• Supplied material:
Content starts

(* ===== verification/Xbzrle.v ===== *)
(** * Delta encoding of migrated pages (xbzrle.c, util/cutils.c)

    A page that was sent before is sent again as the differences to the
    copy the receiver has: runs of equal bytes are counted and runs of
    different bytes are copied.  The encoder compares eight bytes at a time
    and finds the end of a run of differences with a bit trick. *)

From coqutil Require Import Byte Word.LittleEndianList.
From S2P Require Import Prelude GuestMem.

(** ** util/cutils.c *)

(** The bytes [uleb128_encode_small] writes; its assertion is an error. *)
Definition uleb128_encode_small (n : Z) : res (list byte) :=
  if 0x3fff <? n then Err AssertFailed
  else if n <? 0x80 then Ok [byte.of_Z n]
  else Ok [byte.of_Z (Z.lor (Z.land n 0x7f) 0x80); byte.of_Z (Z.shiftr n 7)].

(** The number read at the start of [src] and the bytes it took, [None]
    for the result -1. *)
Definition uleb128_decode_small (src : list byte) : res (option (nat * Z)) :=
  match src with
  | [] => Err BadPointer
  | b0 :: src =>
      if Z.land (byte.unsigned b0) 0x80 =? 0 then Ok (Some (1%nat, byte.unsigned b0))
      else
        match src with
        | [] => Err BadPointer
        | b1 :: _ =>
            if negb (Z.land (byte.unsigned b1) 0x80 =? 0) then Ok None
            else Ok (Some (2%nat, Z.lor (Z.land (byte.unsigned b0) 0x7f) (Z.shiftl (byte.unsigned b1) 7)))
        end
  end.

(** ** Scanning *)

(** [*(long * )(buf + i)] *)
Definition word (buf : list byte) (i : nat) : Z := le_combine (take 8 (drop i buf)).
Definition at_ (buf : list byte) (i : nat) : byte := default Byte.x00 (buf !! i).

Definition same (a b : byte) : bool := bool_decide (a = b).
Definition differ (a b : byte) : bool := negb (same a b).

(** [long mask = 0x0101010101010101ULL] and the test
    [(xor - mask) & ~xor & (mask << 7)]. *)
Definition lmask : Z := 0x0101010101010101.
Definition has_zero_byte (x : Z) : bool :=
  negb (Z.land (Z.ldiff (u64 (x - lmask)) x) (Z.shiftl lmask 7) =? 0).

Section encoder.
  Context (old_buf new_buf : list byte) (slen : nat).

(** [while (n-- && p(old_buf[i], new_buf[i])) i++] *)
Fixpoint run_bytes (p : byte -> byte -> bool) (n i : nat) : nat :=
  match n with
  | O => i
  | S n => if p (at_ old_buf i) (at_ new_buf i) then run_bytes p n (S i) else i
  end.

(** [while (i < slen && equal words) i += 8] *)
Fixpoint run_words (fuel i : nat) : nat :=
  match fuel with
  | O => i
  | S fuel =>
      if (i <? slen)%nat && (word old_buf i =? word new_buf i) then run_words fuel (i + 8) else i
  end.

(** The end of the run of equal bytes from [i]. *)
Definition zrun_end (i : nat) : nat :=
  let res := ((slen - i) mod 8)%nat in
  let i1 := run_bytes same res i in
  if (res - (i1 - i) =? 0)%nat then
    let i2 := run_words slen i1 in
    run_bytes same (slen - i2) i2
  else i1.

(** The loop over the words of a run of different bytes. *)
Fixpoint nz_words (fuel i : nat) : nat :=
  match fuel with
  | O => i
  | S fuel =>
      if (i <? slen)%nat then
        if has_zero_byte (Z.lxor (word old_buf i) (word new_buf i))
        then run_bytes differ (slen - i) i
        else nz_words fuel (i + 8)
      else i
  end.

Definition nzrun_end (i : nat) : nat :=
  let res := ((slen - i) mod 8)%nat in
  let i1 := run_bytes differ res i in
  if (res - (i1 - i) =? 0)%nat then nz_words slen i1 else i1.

Content ends

• Instructions for the task:
This task calls for each line of the material that contains "fuel".

• Your response:
Fixpoint run_words (fuel i : nat) : nat :=
  match fuel with
  | S fuel =>
      if (i <? slen)%nat && (word old_buf i =? word new_buf i) then run_words fuel (i + 8) else i
Fixpoint nz_words (fuel i : nat) : nat :=
  match fuel with
  | S fuel =>
        else nz_words fuel (i + 8)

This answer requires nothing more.